__WHAT IS NEEDED__. Your answer must consist of exactly the lines below, starting with the line with "assert (stat fs2" and going on through the line with "- intros Heq. apply app_inv_head", and nothing else.

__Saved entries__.
(** X11.  The level of the logger, with the configuration loaded and the
    handlers set up: the level that [logging.level] names; [INFO] (20)
    when the table [logging] or its key [level] is absent; [ValueError]
    when [logging.level] is a table, [TypeError] when [logging] is not
    one, and the error of [setLevel] when the value is not an [int] or a
    level name. *)
Theorem get_logger_level (w : world) (cfg : pydict) :
  logging_setup w = Return tt ->
  Config.load_config w = Return cfg ->
  Logger.get_logger w =
  match dict_get cfg "logging" with
  | None => Return 20
  | Some (PyDict table) =>
      match dict_get table "level" with
      | None => Return 20
      | Some (PyInt n) => Return n
      | Some (PyBool b) => Return (if b then 1 else 0)
      | Some (PyStr name) =>
          match Logger.level_named Logger.level_names name with
          | Some level => Return level
          | None => Raised (Builtin ValueError)
          end
      | Some (PyDict _) => Raised (Builtin ValueError)
      | Some _ => Raised (Builtin TypeError)
      end
  | Some _ => Raised (Builtin TypeError)
  end.
Proof.
  intros Hs Hw. rewrite (get_logger_loaded w cfg Hs Hw).
  destruct (dict_get cfg "logging") as [[| | | | | |table]|]; try reflexivity.
  destruct (dict_get table "level") as [[| | | |name| |]|]; try reflexivity.
  cbn [is_dict lift Logger.set_level].
  now destruct (Logger.level_named Logger.level_names name).
Qed.
(** On a device that holds an image, [main] up to its loop prints the
    welcome lines and nothing else happens. *)
Lemma main_init_installed bin size s :
  ~ metadata_erased s ->
  main_init bin size s = Ok tt (emit UART2 welcome_bytes s).
Proof.
  intros H. unfold main_init, uart_init, IntEnable, IntMasterEnable.
  unfold bind at 1. unfold ret at 1. unfold bind at 1. unfold ret at 1.
  unfold bind at 1. unfold ret at 1. unfold bind at 1. unfold ret at 1.
  unfold bind at 1. unfold ret at 1. unfold bind at 1.
  rewrite (load_initial_firmware_skip bin size s H).
  apply write_lines_emit.
Qed.

Section MainLoop.
Context (X : Extern).

(** A command byte: neither ['U'] nor ['B']. *)
Definition unknown_command (p : Z * bool) : Prop :=
  to_u32 (fst p) <> UPDATE /\ to_u32 (fst p) <> BOOT.

Lemma main_loop_unknown fuel p rest s :
  rx (uart1 s) = p :: rest -> unknown_command p ->
  main_loop X (S fuel) s = main_loop X fuel (with_rx1 rest s).
Proof.
  destruct p as [b ok]. intros Hrx [Hu Hb]. cbn [fst] in Hu, Hb.
  cbn [main_loop]. rewrite (uart_read_cons b ok rest) by exact Hrx.
  replace (to_u32 b =? UPDATE) with false by (symmetry; apply Z.eqb_neq; exact Hu).
  replace (to_u32 b =? BOOT) with false by (symmetry; apply Z.eqb_neq; exact Hb).
  reflexivity.
Qed.

Lemma main_loop_unknowns l : forall fuel s,
  rx (uart1 s) = l -> Forall unknown_command l -> (length l < fuel)%nat ->
  main_loop X fuel s = Halted Blocked (with_rx1 [] s).
Proof.
  induction l as [|p l IH]; intros fuel s Hrx Hl Hfuel;
    (destruct fuel as [|fuel]; [cbn [length] in Hfuel; lia|]).
  - cbn [main_loop]. rewrite uart_read_nil by exact Hrx.
    rewrite <- Hrx, with_rx1_id. reflexivity.
  - rewrite (main_loop_unknown fuel p l s Hrx (Forall_inv Hl)).
    rewrite (IH fuel (with_rx1 l s)); [reflexivity | reflexivity | |].
    + apply (Forall_inv_tail Hl).
    + cbn [length] in Hfuel. lia.
Qed.

Lemma main_loop_boot fuel b ok rest s :
  rx (uart1 s) = (b, ok) :: rest -> to_u32 b = BOOT ->
  main_loop X (S fuel) s =
  Booted (emit UART2
            (stored_message s 0 (Z.min (stored_msg_size s) RELEASE_MAX_SIZE))
            (emit UART1 [BOOT] (with_rx1 rest s))).
Proof.
  intros Hrx Hb. cbn [main_loop].
  rewrite (uart_read_cons b ok rest) by exact Hrx. rewrite Hb.
  change (BOOT =? UPDATE) with false. change (BOOT =? BOOT) with true.
  cbv iota. unfold bind. rewrite uart_write_str_emit.
  change (map to_u8 (str_bytes "B")) with [BOOT].
  rewrite boot_firmware_emits. reflexivity.
Qed.

Lemma main_loop_update fuel b ok rest s :
  rx (uart1 s) = (b, ok) :: rest -> to_u32 b = UPDATE ->
  main_loop X (S fuel) s =
  match load_firmware X (emit UART1 [UPDATE] (with_rx1 rest s)) with
  | Ok _ s2 => main_loop X fuel s2
  | Stop e s2 => Halted e s2
  end.
Proof.
  intros Hrx Hb. cbn [main_loop].
  rewrite (uart_read_cons b ok rest) by exact Hrx. rewrite Hb.
  change (UPDATE =? UPDATE) with true. cbv iota.
  unfold bind. rewrite uart_write_str_emit. reflexivity.
Qed.

End MainLoop.

Lemma returns_Ok (r : result unit) :
  returns r = true -> r = Ok tt (final r).
Proof. destruct r as [[] s|e s]; [reflexivity | discriminate]. Qed.

(** X17. On a device that holds an image, [main] prints its three
    welcome lines on UART2 and then ignores every byte from the host that
    is neither ['U'] nor ['B'], whatever read status comes with it: the
    bytes are consumed, nothing is answered, the flash is not touched,
    and the loop waits for the next byte. *)
Theorem main_ignores_unknown_commands (X : Extern) (bin : list Z) (size : Z)
    (fuel : nat) (s : state) :
  ~ metadata_erased s ->
  Forall unknown_command (rx (uart1 s)) ->
  (length (rx (uart1 s)) < fuel)%nat ->
  let s' := with_rx1 [] (emit UART2 welcome_bytes s) in
  main X bin size fuel s = Halted Blocked s' /\
  tx (uart1 s') = tx (uart1 s) /\
  tx (uart2 s') = tx (uart2 s) ++ welcome_bytes /\
  flash s' = flash s /\ flash_log s' = flash_log s.
Proof.
  intros Hi Hl Hfuel s'. split; [|repeat split].
  unfold main. rewrite (main_init_installed bin size s Hi).
  apply (main_loop_unknowns X (rx (uart1 s))); [reflexivity | exact Hl | exact Hfuel].
Qed.

Lemma main_ignores_unknown_commands_witness :
  let s := device [(120, true); (85 + 256, false); (0, true)] [] [] in
  main arm [1; 2; 3] 3 4 s =
    Halted Blocked (with_rx1 [] (emit UART2 welcome_bytes s)).
Proof.
  intros s.
  apply (main_ignores_unknown_commands arm [1; 2; 3] 3 4 s).
  - intros H. specialize (H 0 ltac:(lia)). vm_compute in H. discriminate H.
  - repeat constructor; vm_compute; discriminate.
  - cbn. lia.
Defined.

(** X18. The byte ['B'] makes [main] echo it on UART1, send the stored
    release message on UART2 and jump to the firmware, whatever read
    status came with the byte; the flash is not written. *)
Theorem main_boot_command (X : Extern) (fuel : nat) (b : Z) (ok : bool)
    (rest : list (Z * bool)) (s : state) :
  rx (uart1 s) = (b, ok) :: rest -> to_u32 b = BOOT ->
  exists s',
    main_loop X (S fuel) s = Booted s' /\
    tx (uart1 s') = tx (uart1 s) ++ [BOOT] /\
    rx (uart1 s') = rest /\
    tx (uart2 s') =
      tx (uart2 s) ++
      stored_message s 0 (Z.min (stored_msg_size s) RELEASE_MAX_SIZE) /\
    flash s' = flash s /\ flash_log s' = flash_log s.
Proof.
  intros Hrx Hb. eexists. split; [apply (main_loop_boot X fuel b ok rest s Hrx Hb)|].
  repeat split.
Qed.

Lemma main_boot_command_witness :
  let s := device [(66, false); (1, true)] [] [] in
  exists s',
    main_loop arm 1 s = Booted s' /\
    tx (uart1 s') = tx (uart1 s) ++ [BOOT] /\
    rx (uart1 s') = [(1, true)] /\
    tx (uart2 s') =
      tx (uart2 s) ++
      stored_message s 0 (Z.min (stored_msg_size s) RELEASE_MAX_SIZE) /\
    flash s' = flash s /\ flash_log s' = flash_log s.
Proof.
  intros s.
  apply (main_boot_command arm 0 66 false [(1, true)] s); reflexivity.
Defined.

(** X19. An update and a boot in one session: when the byte ['U'] is
    followed by an update that [load_firmware] accepts and then by the
    byte ['B'], [main] echoes both, does not reset in between, and ends
    with the jump to the firmware after sending the release message of
    that update on UART2. *)
Theorem main_update_then_boot (X : Extern) (fuel : nat) (b b' : Z)
    (ok ok' : bool) (up rest : list (Z * bool)) (s : state)
    (m : list Z) (v size r fn : Z) (s1 : state) :
  rx (uart1 s) = (b, ok) :: up -> to_u32 b = UPDATE ->
  let s0 := emit UART1 [UPDATE] (with_rx1 up s) in
  load_firmware_metadata X s0 = Ok (m, v, size, r, fn) s1 ->
  returns (load_firmware X s0) = true ->
  length (data s) = Z.to_nat DATA_SIZE ->
  length (fw_release_message s) = Z.to_nat RELEASE_MAX_SIZE ->
  let s2 := final (load_firmware X s0) in
  rx (uart1 s2) = (b', ok') :: rest -> to_u32 b' = BOOT ->
  main_loop X (S (S fuel)) s =
    Booted (emit UART2 (map to_u8 (take (Z.to_nat r) (fw_release_message s2)))
              (emit UART1 [BOOT] (with_rx1 rest s2))).
Proof.
  intros Hrx Hb s0 Hmeta Hret Hdata Hmsg.
  destruct (accepted_message X s0 m v size r fn s1 Hmeta Hret Hdata Hmsg)
    as (Hsz & Br & Hmsg').
  rewrite (main_loop_update X (S fuel) b ok up s Hrx Hb). fold s0.
  rewrite (returns_Ok _ Hret).
  cbv zeta. revert Hsz Hmsg'.
  generalize (final (load_firmware X s0)). intros s2 Hsz Hmsg' Hrx2 Hb2.
  rewrite (main_loop_boot X fuel b' ok' rest s2 Hrx2 Hb2).
  rewrite Hsz, Z.min_l, Hmsg' by lia. reflexivity.
Qed.

Lemma main_update_then_boot_witness :
  let s := device (sent ([85] ++ release_upload ++ [66])) [] [] in
  let s0 := emit UART1 [UPDATE] (with_rx1 (sent (release_upload ++ [66])) s) in
  let s2 := final (load_firmware arm s0) in
  returns (load_firmware arm s0) = true /\
  rx (uart1 s2) = [(66, true)] /\
  main_loop arm 2 s =
    Booted (emit UART2 (map to_u8 (take 3 (fw_release_message s2)))
              (emit UART1 [BOOT] (with_rx1 [] s2))).
Proof.
  intros s s0 s2.
  pose (meta := [7; 0; 5; 0; 3; 0]).
  pose (rest := drop 38 (sent (release_upload ++ [66]))).
  assert (H1 : load_firmware_metadata arm s0 =
               Ok (map to_char meta, 7, 5, 3, 0)
                  (emit UART1 [OK] (with_rx1 rest (bolt_printed s0)))).
  { rewrite (load_firmware_metadata_sent arm s0 meta (stub_hmac meta) rest
               eq_refl eq_refl eq_refl).
    replace (negb _) with false by (vm_compute; reflexivity).
    replace (_ && _) with false by (vm_compute; reflexivity).
    replace (_ >? _) with false by (vm_compute; reflexivity).
    replace (_ >? _) with false by (vm_compute; reflexivity).
    reflexivity. }
  assert (H2 : returns (load_firmware arm s0) = true)
    by (vm_compute; reflexivity).
  assert (H3 : rx (uart1 s2) = [(66, true)]) by (vm_compute; reflexivity).
  split; [exact H2|]. split; [exact H3|].
  exact (main_update_then_boot arm 0 85 66 true true
           (sent (release_upload ++ [66])) [] s _ _ _ _ _ _
           eq_refl eq_refl H1 H2 (length_replicate _ _) (length_replicate _ _)
           H3 eq_refl).
Defined.
(** * trpc-webrtc: the data-channel link (caller) and handler (responder)

    A shallow embedding of [src/data-channel-handler.ts] (the responder:
    [parseMessage], [handleRequest], the [message] listener) and of
    [src/data-channel-link.ts] (the caller: [createDataChannelClient] with
    its [request], cancellation function, [close], batching [dispatch] and
    the [message] / [close] listeners).

    Conventions used throughout.
    - Every handler is a function from the state it closes over to the new
      state and the list of externally visible effects it performed, in
      program order (frames sent, transports closed, callbacks invoked).
    - Collaborators outside the repository (the transport, the router, the
      transformer, the caller's observer) are not executed: what they are
      asked to do is recorded as an effect, and what they answer is an
      argument of the handler.  An observer callback is taken not to call
      back into the client while it runs.
    - JavaScript numbers are modelled by the integers plus [NaN]; no
      statement below depends on arithmetic.  An integer stands for a
      JavaScript number, and its string is its decimal digits, within the
      safe integers ([isSafeInteger]); statements that depend on the
      string of a number, or on two keys being the same string, are made
      for safe integers. *)

From stdpp Require Import base option list strings pretty gmap fin_maps.
From Stdlib Require Import ZArith.

Set Warnings "-register-all".
Open Scope string_scope.
Open Scope list_scope.

(** ** JavaScript values *)

Inductive number : Type :=
| NaN
| Num (z : Z).

(** A value of TypeScript type [unknown], as [JSON.parse] or a caller may
    hand it over.  [JUndefined] is what reading a missing property gives.
    The fields of an object carry distinct keys. *)
Inductive jsval : Type :=
| JUndefined
| JNull
| JBool (b : bool)
| JNumber (n : number)
| JString (s : string)
| JArray (elems : list jsval)
| JObject (fields : list (string * jsval)).

Inductive ProcedureType : Type :=
| query
| mutation
| subscription.

#[global] Instance number_eq_dec : EqDecision number.
Proof. solve_decision. Defined.

#[global] Instance ProcedureType_eq_dec : EqDecision ProcedureType.
Proof. solve_decision. Defined.

(** [typeof v] *)
Definition typeof (v : jsval) : string :=
  match v with
  | JUndefined => "undefined"
  | JNull => "object"
  | JBool _ => "boolean"
  | JNumber _ => "number"
  | JString _ => "string"
  | JArray _ => "object"
  | JObject _ => "object"
  end.

(** [Array.isArray(v)] *)
Definition isArray (v : jsval) : bool :=
  match v with
  | JArray _ => true
  | _ => false
  end.

(** [isNaN(n)] for a number. *)
Definition isNaN (n : number) : bool :=
  match n with
  | NaN => true
  | Num _ => false
  end.

(** [Number.MAX_SAFE_INTEGER], 2^53 - 1. *)
Definition MAX_SAFE_INTEGER : Z := 9007199254740991.
(** X3. In a project directory with nothing where the project vault
    goes, [ensure_project_vault] makes the vault directory, the mount
    directory in it and the default index document, and nothing else. *)
Theorem ensure_project_vault_fresh cfg root fs d :
  plain (project_vault_dir cfg) = true →
  plain (mount_dir cfg) = true →
  mount_dir cfg ≠ "index.md" →
  stat fs root = Found d Dir →
  (∀ r, fs !! (d ++ project_vault_dir cfg :: r) = None) →
  ensure_project_vault cfg root fs
  = Ok (root ++ [project_vault_dir cfg],
        root ++ [project_vault_dir cfg; mount_dir cfg])
       (<[d ++ [project_vault_dir cfg; "index.md"] := project_index]>
          (add_dirs fs d [project_vault_dir cfg; mount_dir cfg])).
Proof.
  intros Hpv Hpm Hne Hroot Hfree.
  set (pv := project_vault_dir cfg) in *. set (md := mount_dir cfg) in *.
  rewrite ensure_project_vault_unfold. unfold project_paths. cbn [fst snd]. cbn zeta.
  fold pv md.
  rewrite (joinpath_plain root pv Hpv), (joinpath_plain _ md Hpm), joinpath_index.
  rewrite (mkdir_parents_creates fs root d pv [] Hroot Hfree).
  destruct (add_dirs_stat fs root d pv [] Hroot Hfree) as [Hsub1 Hst1].
  set (fs1 := add_dirs fs d [pv]) in *.
  assert (∀ r, fs1 !! ((d ++ [pv]) ++ md :: r) = None) as Hfree1.
  { intros r. unfold fs1. cbn [add_dirs]. rewrite lookup_insert_ne.
    - rewrite <- (assoc_L (++)). apply Hfree.
    - intros Heq. apply (f_equal length) in Heq.
      rewrite !length_app in Heq. simpl in Heq. lia. }
  rewrite (mkdir_parents_creates fs1 (root ++ [pv]) (d ++ [pv]) md [] Hst1 Hfree1).
  destruct (add_dirs_stat fs1 (root ++ [pv]) (d ++ [pv]) md [] Hst1 Hfree1) as [Hsub2 Hst2].
  change (add_dirs fs1 (d ++ [pv]) [md]) with (add_dirs fs d [pv; md]) in *.
  set (fs2 := add_dirs fs d [pv; md]) in *.
  assert (stat fs2 (root ++ [pv]) = Found (d ++ [pv]) Dir) as Hv.
  { by eapply stat_mono. }
  assert (fs2 !! ((d ++ [pv]) ++ ["index.md"]) = None) as Hidx.
  { unfold fs2. cbn [add_dirs]. rewrite !lookup_insert_ne.
    - rewrite <- (assoc_L (++)). apply Hfree.
    - intros Heq. apply (f_equal length) in Heq.
      rewrite !length_app in Heq. simpl in Heq. lia.
    - intros Heq. apply app_inv_head in Heq. congruence. }
  rewrite (stat_snoc_None _ _ _ _ Hv Hidx).
  unfold write_text. rewrite (stat_snoc _ _ _ _ Hv) by (by rewrite Hidx).
  rewrite Hidx. cbv iota. rewrite <- !(assoc_L (++)). done.
Qed.
End adding.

__EXERCISE RESULT__.
  assert (stat fs2 (root ++ [pv]) = Found (d ++ [pv]) Dir) as Hv.
  { by eapply stat_mono. }
  assert (fs2 !! ((d ++ [pv]) ++ ["index.md"]) = None) as Hidx.
  { unfold fs2. cbn [add_dirs]. rewrite !lookup_insert_ne.
    - rewrite <- (assoc_L (++)). apply Hfree.
    - intros Heq. apply (f_equal length) in Heq.
      rewrite !length_app in Heq. simpl in Heq. lia.
    - intros Heq. apply app_inv_head in Heq. congruence. }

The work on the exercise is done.